The National Audit Office estimates that around 2.7 million of hospital bed days are occupied by older patients no longer in need of acute treatment which equates to a £820m gross cost to the NHS.
65.In our report examining the impact of the spending review on health and social care we explored the relationship between the NHS, adult social care and the financial rationale for further investment in adult social care provision. We concluded that:
We are concerned about the effect of reduced access to adult social care as a result of the cuts to funding and the impact of this on the NHS. Given the evidence of the linkages between health and social care, we were concerned that none of the senior officials giving evidence from the Department of Health, NHS England or NHS Improvement were able to quantify the financial cost of one of the most visible interfaces between health and social care, namely delayed transfers of care as a result of not having adequate social care packages in place. […]
We recommend that the Government urgently assess and set out publicly the additional costs to the NHS as a result of delayed transfers of care, and the wider costs to the NHS associated with pressures on adult social care budgets more generally. That assessment should be accompanied by a plan for adult social care which demonstrates that the Government is addressing the situation in social care and dealing with its effect on health services.

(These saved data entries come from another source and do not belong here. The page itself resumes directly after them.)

Lemma append_loop_Ok b o ev evs s u s' :
append_loop b o (ev :: evs) s = (Ok u, s') ↔
appendable b o (ev :: evs) (work s) ∧ s' = appended b o (ev :: evs) s.
Proof.
destruct u. revert o ev s s'. induction evs as [|ev' evs IH]; intros o [t p] s s'.
- simpl append_loop. rewrite bind_Ok. setoid_rewrite try_except_Ok.
  setoid_rewrite bind_Ok. setoid_rewrite insert_event_Ok. setoid_rewrite flush_booking_Ok.
  unfold appendable, appended. simpl. split.
  + intros ([] & s1 & [(? & s2 & (?&?&?&->) & ?&?&?&->)|(e & ? & k & ? & Hk & ?)] & [= <-]).
    * split_and!; try done.
    * by destruct e; simplify_eq.
  + intros ((?&?&?&(?&?&_)&?) & ->). eexists tt, _. split; [|done]. left.
    eexists tt, _. split_and!; done.
- change (append_loop b o ((t, p) :: ev' :: evs)) with
    (try_except (insert_event (bk_id b) (bk_version b + o) t p;; flush_booking b)
      (λ e, match e with
            | IntegrityError => Some (raise (ConcurrentBookingUpdateError (bk_id b)))
            | _ => None end) ;; append_loop (W := W) b (o + 1) (ev' :: evs)).
  rewrite bind_Ok. setoid_rewrite try_except_Ok.
  setoid_rewrite bind_Ok. setoid_rewrite insert_event_Ok. setoid_rewrite flush_booking_Ok.
  setoid_rewrite IH. unfold appendable. split.
  + intros ([] & s1 & [(? & s2 & (?&?&?&->) & ?&?&?&->)|(e & ? & k & ? & Hk & ?)] & Hr).
    2: by destruct e; simplify_eq.
    simpl in Hr. destruct Hr as ((_&_&_&Hfit&Hfree)&->).
    assert (Hz : (bk_version b + (o + 1) = bk_version b + o + 1)%Z) by lia.
    rewrite Hz in *. split.
    * split_and!; try done. simpl length. rewrite (versions_free_S _ _ _ _ (fresh (senv s) 0) t p).
      by split.
    * unfold appended. simpl. f_equal. unfold set_bookings, set_events. simpl.
      f_equal; [apply insert_insert_eq|]. by rewrite Hz, <- app_assoc.
  + intros ((Hrt&Hst&Hnc&(Hi&Hv&Hfit)&Hfree) & ->).
    assert (Hz : (bk_version b + (o + 1) = bk_version b + o + 1)%Z) by lia.
    simpl length in Hfree. rewrite (versions_free_S _ _ _ _ (fresh (senv s) 0) t p) in Hfree.
    destruct Hfree as [Hf1 Hf2]. eexists tt, _. split.
    { left. eexists tt, _. split_and!; done. }
    simpl. rewrite Hz. split.
    * split_and!; try done. by rewrite no_clash_insert.
    * unfold appended. simpl. f_equal. unfold set_bookings, set_events. simpl.
      f_equal; [symmetry; apply insert_insert_eq|]. by rewrite Hz, <- app_assoc.
Qed.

66.Ensuring sufficient capacity within community services and adult social care to enable timely discharge is a central element of maintaining flow out of an emergency department and through the hospital. It was encouraging, therefore, that Pauline Philip, Urgent and Emergency Care Director at NHS England, confirmed that this one area where there is potential to improve performance in the coming months:
one of the pieces of work […] that we are doing as part of the A&E improvement plan is looking at this whole issue of discharge and patients who are occupying beds in acute hospitals who do not need to be in acute care. Clearly, there is a significant opportunity there. By working within the local delivery boards, this is one of the first issues that they are addressing, looking at the numbers of patients who are occupying beds in each hospital, who are not just in the original detox category but in the wider medically fit category, and then looking at capacity within the wider health economy, whether it is bed capacity or care capacity. That is probably the opportunity that we would be looking towards this winter.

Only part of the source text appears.